1764 ( 1 )

69 34 29
                                    

Pada dasarnya seorang wanita harus menurut pada pria. Anak perempuan adalah harta yang berharga bagi keluarga yang harus di jaga. Namun apa daya dengan hidup yang diatur orang tua. Menolak tak bisa, menjalanipun tak enggan.

Tahun 1755 seorang bayi perempuan telah lahir dari rahim sang ibunda. Disaat sang ibunda berbahagia. berbeda halnya dengan sang ayah. Pria jangkung itu terlihat begitu kesal atas kelahiran anaknya sendiri. Terkadang ekspetasi kita yang membuat kita kecewa sendiri.

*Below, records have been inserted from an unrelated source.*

(** X3.  A prevote that is recorded adds exactly one to [count_prevotes] of
    its round and to [count_prevotes_for] of its round and target (the nil
    target included); every other count of prevotes, and every count of
    precommits, is as before.  This holds on any journal on which the call
    returns. *)
Theorem add_prevote_counts s pv s' :
  add_prevote get_tx_hash s pv = Some (true, s') →
  ∀ (round : Z) (h : option bytes),
    count_prevotes s' round
    = count_prevotes s round + (if decide (round = pv_round pv) then 1 else 0) ∧
    count_prevotes_for s' round h
    = count_prevotes_for s round h
      + (if decide (round = pv_round pv ∧ pv_hash pv = h) then 1 else 0) ∧
    count_precommits s' round = count_precommits s round ∧
    count_precommits_for s' round h = count_precommits_for s round h.
Proof.
  intros Hadd round h. apply add_prevote_inv in Hadd as (Hc & _ & _ & Hv).
  unfold count_prevotes, count_prevotes_for, count_precommits, count_precommits_for.
  rewrite Hc, Hv. split_and!; try done.
  - rewrite length_snoc_count. case_decide; lia.
  - rewrite filter_snoc_count. simpl. case_decide; lia.
Qed.

End prevote_counts.

(** ** Reading the tallies *)

Lemma elem_of_over_threshold threshold row tx :
  tx ∈ over_threshold threshold row ↔ ∃ c, row !! tx = Some c ∧ c >= threshold.
Proof.
  unfold over_threshold. rewrite list_elem_of_In, in_map_iff. split.
  - intros ([t c] & <- & Hin). apply list_elem_of_In, list_elem_of_filter in Hin.
    destruct Hin as [Hc Hin]. apply elem_of_map_to_list in Hin. eauto.
  - intros (c & Hrow & Hc). exists (tx, c). split; [done |].
    apply list_elem_of_In, list_elem_of_filter. split; [done |].
    by apply elem_of_map_to_list.
Qed.

Lemma NoDup_over_threshold threshold row : NoDup (over_threshold threshold row).
Proof.
  unfold over_threshold.
  replace (map fst (filter (λ x, x.2 >= threshold) (map_to_list row)))
    with ((filter (λ x : bytes * Z, x.2 >= threshold) (map_to_list row)).*1).
  - apply NoDup_fmap_fst.
    + intros t c1 c2 H1 H2.
      apply list_elem_of_filter in H1 as [_ H1]. apply list_elem_of_filter in H2 as [_ H2].
      apply elem_of_map_to_list in H1. apply elem_of_map_to_list in H2. congruence.
    + apply NoDup_filter, NoDup_map_to_list.
  - generalize (filter (λ x : bytes * Z, x.2 >= threshold) (map_to_list row)).
    intros l. induction l as [|x l IH]; [done |]. simpl. by rewrite <- IH.
Qed.

(** X4.  [get_invalid_txs] and [get_valid_txs] list, each hash once, exactly
    the hashes whose counter in the row of the round is at least the
    threshold; so a higher threshold never lists a hash that a lower one
    leaves out. *)
Theorem threshold_readers_spec s round threshold :
  (∀ tx, tx ∈ get_invalid_txs s round threshold ↔
         ∃ c, row_of (tx_blacklist s) round !! tx = Some c ∧ threshold ≤ c) ∧
  (∀ tx, tx ∈ get_valid_txs s round threshold ↔
         ∃ c, row_of (tx_whitelist s) round !! tx = Some c ∧ threshold ≤ c) ∧
  NoDup (get_invalid_txs s round threshold) ∧
  NoDup (get_valid_txs s round threshold) ∧
  (∀ threshold' tx, threshold ≤ threshold' →
     (tx ∈ get_invalid_txs s round threshold' → tx ∈ get_invalid_txs s round threshold) ∧
     (tx ∈ get_valid_txs s round threshold' → tx ∈ get_valid_txs s round threshold)).
Proof.
  unfold get_invalid_txs, get_valid_txs.
  fold (row_of (tx_blacklist s) round). fold (row_of (tx_whitelist s) round).
  split_and!.
  - intros tx. rewrite elem_of_over_threshold.
    split; intros (c & ? & ?); exists c; split; (done || lia).
  - intros tx. rewrite elem_of_over_threshold.
    split; intros (c & ? & ?); exists c; split; (done || lia).
  - apply NoDup_over_threshold.
  - apply NoDup_over_threshold.
  - intros threshold' tx Hle. rewrite !elem_of_over_threshold.
    split; intros (c & ? & ?); exists c; split; (done || lia).
Qed.
Lemma mergeBbox_comm (a b : BBox) : mergeBbox a b = mergeBbox b a.
Proof. rewrite !mergeBbox_components. apply BBox_eq; simpl; lia. Qed.

Lemma mergeBbox_assoc (a b c : BBox) :
  mergeBbox a (mergeBbox b c) = mergeBbox (mergeBbox a b) c.
Proof. rewrite !mergeBbox_components. apply BBox_eq; simpl; lia. Qed.

Lemma mergeBbox_sentinel_l (b : BBox) :
  is_u32_box b -> mergeBbox sentinel_bbox b = b.
Proof.
  unfold is_u32_box, is_u32, UINT32_MAX. intros Hb.
  rewrite mergeBbox_components.
  apply BBox_eq; unfold sentinel_bbox, UINT32_MAX;
    cbn [minX minY minZ maxX maxY maxZ]; lia.
Qed.

Lemma mergeBbox_grows (o b : BBox) : bbox_grows b (mergeBbox o b).
Proof. rewrite mergeBbox_components. unfold bbox_grows; simpl. lia. Qed.

Lemma bbox_grows_refl (b : BBox) : bbox_grows b b.
Proof. unfold bbox_grows. lia. Qed.

Lemma bbox_grows_trans (a b c : BBox) :
  bbox_grows a b -> bbox_grows b c -> bbox_grows a c.
Proof. unfold bbox_grows. lia. Qed.

Lemma mergeBbox_is_u32_box (o b : BBox) :
  is_u32_box o -> is_u32_box b -> is_u32_box (mergeBbox o b).
Proof.
  unfold is_u32_box, is_u32. intros Ho Hb.
  rewrite mergeBbox_components; simpl. lia.
Qed.

Lemma point_box_is_u32_box (p : Point3D) : is_u32_box (point_box p).
Proof. unfold is_u32_box, point_box; simpl. repeat split; apply to_u32_is_u32. Qed.

Lemma foldr_min_init (l : list Z) (u v : Z) :
  foldr Z.min (Z.min u v) l = Z.min u (foldr Z.min v l).
Proof. induction l as [|c l IH]; simpl; [done|]. rewrite IH. lia. Qed.

Lemma foldr_max_init (l : list Z) (u v : Z) :
  foldr Z.max (Z.max u v) l = Z.max u (foldr Z.max v l).
Proof. induction l as [|c l IH]; simpl; [done|]. rewrite IH. lia. Qed.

Jika bisa memilih, setiap orang tua ingin memiliki seorang anak laki-laki. Laki-laki adalah kasta tertinggi pada masa itu. Mereka menganggap anak perempuan adalah beban bagi keluarga.

Pemikiran sempit itu yang membuat banyaknya perempuan tersiksa baik mental dan fisik mereka. Perempuan sering kali tidak mendapat keadilan dalam ranah masyakarat. Ketidakadilan yang dimaksud adalah pendidikan.

Pada zaman kolonial Hindia Belanda, perempuan tidak mendapat haknya untuk belajar. Walau berasal dari keluarga priyayi tetap saja perempuan tidak bisa mendapatkan pendidikan yang sama dengan seorang laki-laki.

Tidak hanya soal pendidikan, ketidakadilan juga ada distatus mereka di ranah masyakarat. Perempuan di era kolonial memang mengalami diskriminasi ganda. Identitas mereka sebagai perempuan pribumi, membuat mereka termarjinalkan. Perempuan pribumi pada saat itu seringkali diasosiasikan sebagai gundik (nyai) bagi orang Eropa atau Timur Asing.

Perempuan sering kali direndahkan hanya karena gender mereka. Mereka di anggap lemah dan hanya menyusahkan saja. Mereka di jual belikan layaknya barang. Dijadikan budak nafsu untuk para pria berhati binatang. Penyiksaan dimana-mana, penindasan perempuan meraja lela.

Nawang Wulan, gadis malang yang harus mengalami penindasan karena dirinya adalah seorang perempuan. Haknya telah di rengut paksa tanpa perasaan. Haknya belajar, haknya bermain, haknya memilih pendamping hidup.

Dibawah rintikan hujan, Wulan dan teman-teman tengah bermain dengan serunya. Tiba-tiba saja seorang pria paruh baya datang dengan membawa sebuah rotan. Wulan kecil ditarik dengan kencang hingga dirinya hampir tersungkur ketanah.

Wulan kesakitan dan menangis. Air mata mulai mengalir deras dari matanya. Tangisnya bercampur dengan air hujan yang turun membasahi bumi Hindia Belanda. Wulan tak berusaha memberontak, ia tahu jika melakukan hal itu maka nasibnya akan jauh lebih parah.

"Bapak, sakit bapak." rengek Wulan kecil yang kesakitan.

"Dasar anak tidak berguna, main saja kerjaanmu!" bentak sang bapak sembari terus menyeret Wulan untuk pulang ke rumah dibawah guyuran air hujan.

Sesampainya di rumah Wulan yang menangis berusaha mencari sang ibu tercinta. Ia memeluk sang ibu dengan eratnya. Ia takut akan perbuatan keji bapaknya sendiri terhadap dirinya.  Belum sempat luka itu sembuh kini luka baru telah ada pada dirinya.

Tangisnya semakin kencang saat sebuah rotan mengenai kulit putihnya. Pukulan itu begitu kencang hingga meninggalkan bekas kemerahan yang menyakitkan. Bapaknya terlihat sangat murka akan perbuatan Wulan yang tidak salah. Wulan bertanya-tanya dengan salahnya. Ia hanya bermain layaknya anak biasa, namun kenapa ia harus dipukul dan merasa sakit.

Bahkan sang ibunda pun tak bisa menyelamatkan dirinya dari murka sang bapak yang begitu membara. Wulan hanya pasrah dengan nasibnya. Terkadang Wulan pernah dikurung seharian di rumah. Ia diperintah untuk membantu sang ibu di dapur.

Wulan kecil tak tahu dengan maksud ucapan sang bapak yang mengatakan " wanita itu tidak perlu belajar karena tidak berguna pada akhirnya juga memasak di dapur, mengurus anak."

Ucapan itu begitu menyakitkan bagi seorang perempuan. Bahkan perempuan kalangan priyayi pun senasib. Karena bapak pergi untuk jaga malam jadi Wulan tidur bersama ibu.